Mary Lyon (1797–1849) founded Mount Holyoke Female Seminary in 1837; it was the first college opened for women and is now Mount Holyoke College, one of the Seven Sisters. Lyon was a deeply religious Congregationalist who, although not a minister, preached revivals at her school. She greatly admired colonial theologian Jonathan Edwards for his theology and his ideals of self-restraint, self-denial, and disinterested benevolence.

Georgia Female College, now Wesleyan College opened in 1839 as the first Southern college for women.

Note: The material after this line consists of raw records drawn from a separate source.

(* ===== verification/MigrationGen.v ===== *)
(** * Generated migrations (ppbase/services/migration_generator.py and
      [MigrationApp] of migration_runner.py)

    The definition of a collection without its secrets, the changes between
    two definitions, the files that carry them, and what [MigrationApp] does
    with the changes. *)
From Stdlib Require Import Ascii String.
From S2P Require Import Prelude PyText PyVal MigrationText.
From S2P Require StorageSafety.
#[local] Open Scope string_scope.
#[local] Open Scope list_scope.

Abbreviation json_dict := (list (string * pyval)).

(** ** Definitions without secrets *)
Definition _AUTH_TOKEN_OPTION_KEYS : list string :=
  ["authToken"; "passwordResetToken"; "verificationToken"; "emailChangeToken"; "fileToken"].
Definition _OAUTH_CREDENTIAL_KEYS : list string := ["clientId"; "clientSecret"; "client_id"; "client_secret"].
Fixpoint _strip_oauth_credentials (v : pyval) : pyval :=
  match v with
  | PDict d => PDict ((fix go d := match d with
                                   | [] => []
                                   | (k, x) :: d' => if bool_decide (k ∈ _OAUTH_CREDENTIAL_KEYS) then go d'
                                                     else (k, _strip_oauth_credentials x) :: go d'
                                   end) d)
  | PList l => PList (_strip_oauth_credentials <$> l)
  | _ => v
  end.
Definition without_secret (options : json_dict) (option_name : string) : json_dict :=
  match dict_get option_name options with
  | Some (PDict token_options) => dict_set option_name (PDict (dict_del "secret" token_options)) options
  | _ => options
  end.
Definition _sanitize_auth_options (options : json_dict) : json_dict :=
  let sanitized := fold_left without_secret _AUTH_TOKEN_OPTION_KEYS options in
  match dict_get "oauth2" sanitized with
  | None | Some PNone => sanitized
  | Some oauth_options => dict_set "oauth2" (_strip_oauth_credentials oauth_options) sanitized
  end.
Definition _sanitize_collection_definition (definition : json_dict) : json_dict :=
  match dict_get "options" definition with
  | Some (PDict options) => dict_set "options" (PDict (_sanitize_auth_options options)) definition
  | _ => definition
  end.

(** A row of [_collections], whose attributes hold what they were given. *)
Record CollectionRecord : Type := mkRecord {
  c_id : pyval;
  c_name : pyval;
  c_type : pyval;
  c_system : pyval;
  c_schema : pyval;
  c_indexes : pyval;
  list_rule : pyval;
  view_rule : pyval;
  create_rule : pyval;
  update_rule : pyval;
  delete_rule : pyval;
  c_options : pyval;
}.
Definition list_or_empty (v : pyval) : list pyval := match v with PList l => l | _ => [] end.
Definition dict_or_empty (v : pyval) : json_dict := match v with PDict d => d | _ => [] end.
Definition definition_of (r : CollectionRecord) : json_dict :=
  [("id", c_id r); ("name", c_name r); ("type", c_type r); ("system", c_system r);
   ("schema", PList (list_or_empty (c_schema r))); ("indexes", PList (list_or_empty (c_indexes r)));
   ("listRule", list_rule r); ("viewRule", view_rule r); ("createRule", create_rule r);
   ("updateRule", update_rule r); ("deleteRule", delete_rule r);
   ("options", PDict (dict_or_empty (c_options r)))].
Definition _serialize_collection (r : CollectionRecord) : json_dict := _sanitize_collection_definition (definition_of r).

(** ** The difference of two definitions *)
Definition field_key (field : json_dict) : pyval :=
  let id := default PNone (dict_get "id" field) in
  if truthy id then id else default (PStr "") (dict_get "name" field).
(** [IdNotText] stands for what follows from an identifier that is not text,
    which the definition of a field never has. *)
Inductive gen_exn : Type :=
| GenTypeError | GenAttributeError | GenKeyError | IdNotText | InvalidId (e : StorageSafety.StorageSafetyError).
Definition _fields_by_id (schema : list pyval) : result gen_exn (list (string * pyval)) :=
  fold_result (fun d field =>
    match field with
    | PDict f =>
        match field_key f with
        | PStr k => Ok (if String.eqb k "" then d else dict_set k field d)
        | k => if truthy k then Err IdNotText else Ok d
        end
    | _ => Err GenAttributeError
    end) schema [].
Record schema_diff : Type := mkDiff { added : list pyval; removed : list pyval; changed : list (pyval * pyval) }.
Definition at_key (d : list (string * pyval)) (k : string) : pyval := default PNone (dict_get k d).
Definition _compute_schema_diff (old_schema new_schema : list pyval) : result gen_exn schema_diff :=
  old_by_id ← _fields_by_id old_schema;
  new_by_id ← _fields_by_id new_schema;
  let old_only := filter (fun k => dict_mem k new_by_id = false) old_by_id.*1 in
  let new_only := filter (fun k => dict_mem k old_by_id = false) new_by_id.*1 in
  let both := filter (fun k => dict_mem k new_by_id = true) old_by_id.*1 in
  Ok (mkDiff (at_key new_by_id <$> py_sorted str_leb new_only) (at_key old_by_id <$> py_sorted str_leb old_only)
       (filter (fun p => py_eqb p.1 p.2 = false) ((fun k => (at_key old_by_id k, at_key new_by_id k)) <$> py_sorted str_leb both))).
Definition compare_keys : list string :=
  ["name"; "type"; "system"; "indexes"; "options"; "listRule"; "viewRule"; "createRule"; "updateRule"; "deleteRule"].
Definition _compute_collection_diff (old_snapshot new_snapshot : json_dict) : list (string * (pyval * pyval)) :=
  omap (fun key => let old_val := at_key old_snapshot key in let new_val := at_key new_snapshot key in
                   if py_eqb old_val new_val then None else Some (key, (old_val, new_val))) compare_keys.
(** The changes that [up] and [down] of an update apply. *)
Definition update_changes (old_dict new_dict : json_dict) : result gen_exn (json_dict * json_dict) :=
  let collection_changes := _compute_collection_diff old_dict new_dict in
  let old_schema := default (PList []) (dict_get "schema" old_dict) in
  let new_schema := default (PList []) (dict_get "schema" new_dict) in
  diff ← _compute_schema_diff (list_or_empty old_schema) (list_or_empty new_schema);
  let forward := (fun c : string * (pyval * pyval) => (c.1, c.2.2)) <$> collection_changes in
  let reverse := (fun c : string * (pyval * pyval) => (c.1, c.2.1)) <$> collection_changes in
  let schema_changed := match added diff, removed diff, changed diff with [], [], [] => false | _, _, _ => true end in
  Ok (if schema_changed then (dict_set "schema" new_schema forward, dict_set "schema" old_schema reverse) else (forward, reverse)).

(** ** Merging options *)
Definition merge_entries (merge : pyval -> option pyval -> pyval) : json_dict -> json_dict -> json_dict :=
  fix go override base :=
    match override with
    | [] => base
    | (key, value) :: rest => go rest (dict_set key (merge value (dict_get key base)) base)
    end.
Fixpoint merge_value (value : pyval) (current : option pyval) {struct value} : pyval :=
  match value, current with
  | PDict override, Some (PDict base) => PDict (merge_entries merge_value override base)
  | _, _ => value
  end.
Definition _deep_merge_dicts (base override : json_dict) : json_dict := merge_entries merge_value override base.

(** [provider.get("name")] *)
Definition provider_name (provider : json_dict) : pyval := default PNone (dict_get "name" provider).
(** [current_by_name.get(name, {})]: the last provider of that name. *)
Definition provider_named (providers : list json_dict) (n : pyval) : result gen_exn json_dict :=
  if hashable n
  then Ok (default [] (last (filter (fun p => py_eqb (provider_name p) n = true) providers)))
  else Err GenTypeError.
Definition named_providers (v : pyval) : result gen_exn (list json_dict) :=
  match v with
  | PList l =>
      let dicts := omap (fun p => match p with PDict d => Some d | _ => None end) l in
      let named := filter (fun d => truthy (provider_name d) = true) dicts in
      if forallb (fun d => hashable (provider_name d)) named then Ok named else Err GenTypeError
  | PDict _ | PStr _ => Ok []
  | _ => Err GenTypeError
  end.
Definition merge_provider (current : list json_dict) (provider : pyval) : result gen_exn pyval :=
  match provider with
  | PDict d => p ← provider_named current (provider_name d); Ok (PDict (_deep_merge_dicts p d))
  | v => Ok v
  end.
Definition _merge_auth_options (defaults existing incoming : json_dict) : result gen_exn json_dict :=
  let merged := _deep_merge_dicts defaults existing in
  match dict_get "oauth2" incoming with
  | Some (PDict incoming_oauth) =>
      match dict_get "providers" incoming_oauth with
      | Some (PList incoming_providers) =>
          current ← match dict_get "oauth2" merged with
                    | Some (PDict o) => named_providers (default (PList []) (dict_get "providers" o))
                    | _ => Ok []
                    end;
          providers ← map_result (merge_provider current) incoming_providers;
          let incoming_copy := dict_set "oauth2" (PDict (dict_del "providers" incoming_oauth)) incoming in
          let merged := _deep_merge_dicts merged incoming_copy in
          let merged_oauth := dict_or_empty (default PNone (dict_get "oauth2" merged)) in
          Ok (dict_set "oauth2" (PDict (dict_set "providers" (PList providers) merged_oauth)) merged)
      | _ => Ok (_deep_merge_dicts merged incoming)
      end
  | _ => Ok (_deep_merge_dicts merged incoming)
  end.

(** [generate_default_auth_options], its secrets drawn by [generate_token_key]. *)
Definition generate_default_auth_options (token_key : nat -> string) (is_superusers : bool) : json_dict :=
  let token (n : nat) (duration : Z) := PDict [("secret", PStr (token_key n)); ("duration", PInt duration)] in
  [("authToken", token 0%nat (if is_superusers then 86400 else 604800)); ("passwordResetToken", token 1%nat 1800);
   ("verificationToken", token 2%nat 259200); ("emailChangeToken", token 3%nat 1800); ("fileToken", token 4%nat 180);
   ("passwordAuth", PDict [("enabled", PBool true); ("identityFields", PList [PStr "email"])]);
   ("oauth2", PDict [("enabled", PBool false); ("providers", PList []); ("mappedFields", PDict [])]);
   ("mfa", PDict [("enabled", PBool false); ("duration", PInt 1800)]);
   ("otp", PDict [("enabled", PBool false); ("duration", PInt 180); ("length", PInt 8)]);
   ("authRule", PStr ""); ("manageRule", PNone)]%Z.

(** ** [MigrationApp.update_collection]: the record *)
Section Apply.
Context (token_key : nat -> string).
Definition is_auth (type : pyval) : bool := py_eqb type (PStr "auth").
Definition changed_attr (changes : json_dict) (key : string) (current : pyval) : pyval := default current (dict_get key changes).
Definition changed_options (old_type name type options : pyval) (changes : json_dict) : result gen_exn pyval :=
  let defaults := generate_default_auth_options token_key (py_eqb name (PStr "_superusers")) in
  match dict_get "options" changes with
  | Some incoming =>
      if is_auth type then PDict <$> _merge_auth_options defaults (dict_or_empty options) (dict_or_empty incoming)
      else Ok (PDict (dict_or_empty incoming))
  | None =>
      if is_auth type && negb (is_auth old_type) then PDict <$> _merge_auth_options defaults (dict_or_empty options) []
      else Ok options
  end.
Definition apply_changes (r : CollectionRecord) (changes : json_dict) : result gen_exn CollectionRecord :=
  let attr := changed_attr changes in
  let name := attr "name" (c_name r) in
  let type := attr "type" (c_type r) in
  options ← changed_options (c_type r) name type (c_options r) changes;
  Ok (mkRecord (c_id r) name type (attr "system" (c_system r)) (attr "schema" (c_schema r)) (attr "indexes" (c_indexes r))
        (attr "listRule" (list_rule r)) (attr "viewRule" (view_rule r)) (attr "createRule" (create_rule r))
        (attr "updateRule" (update_rule r)) (attr "deleteRule" (delete_rule r)) options).
(** [MigrationApp.create_collection]: the record; [generated_id] is what
    [generate_id] draws. *)
Definition created_collection (generated_id : string) (definition : json_dict) : result gen_exn CollectionRecord :=
  let type := default (PStr "base") (dict_get "type" definition) in
  let options := dict_or_empty (default (PDict []) (dict_get "options" definition)) in
  options ← (if is_auth type
             then _merge_auth_options (generate_default_auth_options token_key (py_eqb (default PNone (dict_get "name" definition)) (PStr "_superusers")))
                    [] options
             else Ok options);
  let raw_id := default PNone (dict_get "id" definition) in
  id ← (if py_eqb raw_id PNone || py_eqb raw_id (PStr "") then Ok generated_id
        else match StorageSafety.validate_collection_id raw_id with Ok id => Ok id | Err e => Err (InvalidId e) end);
  name ← match dict_get "name" definition with Some name => Ok name | None => Err GenKeyError end;
  let attr (key : string) (missing : pyval) := default missing (dict_get key definition) in
  Ok (mkRecord (PStr id) name type (attr "system" (PBool false)) (attr "schema" (PList [])) (attr "indexes" (PList []))
        (attr "listRule" PNone) (attr "viewRule" PNone) (attr "createRule" PNone) (attr "updateRule" PNone) (attr "deleteRule" PNone)
        (PDict options)).
Definition physical_schema_changed (old new : CollectionRecord) : bool :=
  let differ (a b : pyval) := negb (py_eqb a b) in
  differ (c_name old) (c_name new) || differ (c_type old) (c_type new)
  || differ (PList (list_or_empty (c_schema old))) (PList (list_or_empty (c_schema new)))
  || differ (PList (list_or_empty (c_indexes old))) (PList (list_or_empty (c_indexes new)))
  || ((py_eqb (c_type old) (PStr "view") || py_eqb (c_type new) (PStr "view"))
      && differ (PDict (dict_or_empty (c_options old))) (PDict (dict_or_empty (c_options new)))).
End Apply.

Oberlin College opened in 1833 as Oberlin Collegiate Institute, in a heavily Yankee section of northern Ohio. In 1837, it became the first coeducational college by admitting four women. Soon women were fully integrated into the college, and comprised from a third to half of the student body. Some of Oberlin's early leaders, especially evangelical theologian Charles Grandison Finney, saw women as morally superior to men. Indeed, many alumnae, inspired by this sense of superiority and their personal duty to fulfill God's mission engaged in missionary work. Historians have typically presented coeducation at Oberlin as an enlightened societal development presaging the future evolution of the ideal of equality for women in higher education. Intensely anti-slavery, Oberlin was also the only college to admit black students in the 1830s. By the 1880s, however, with the fading of evangelical idealism, the school began segregating its black students.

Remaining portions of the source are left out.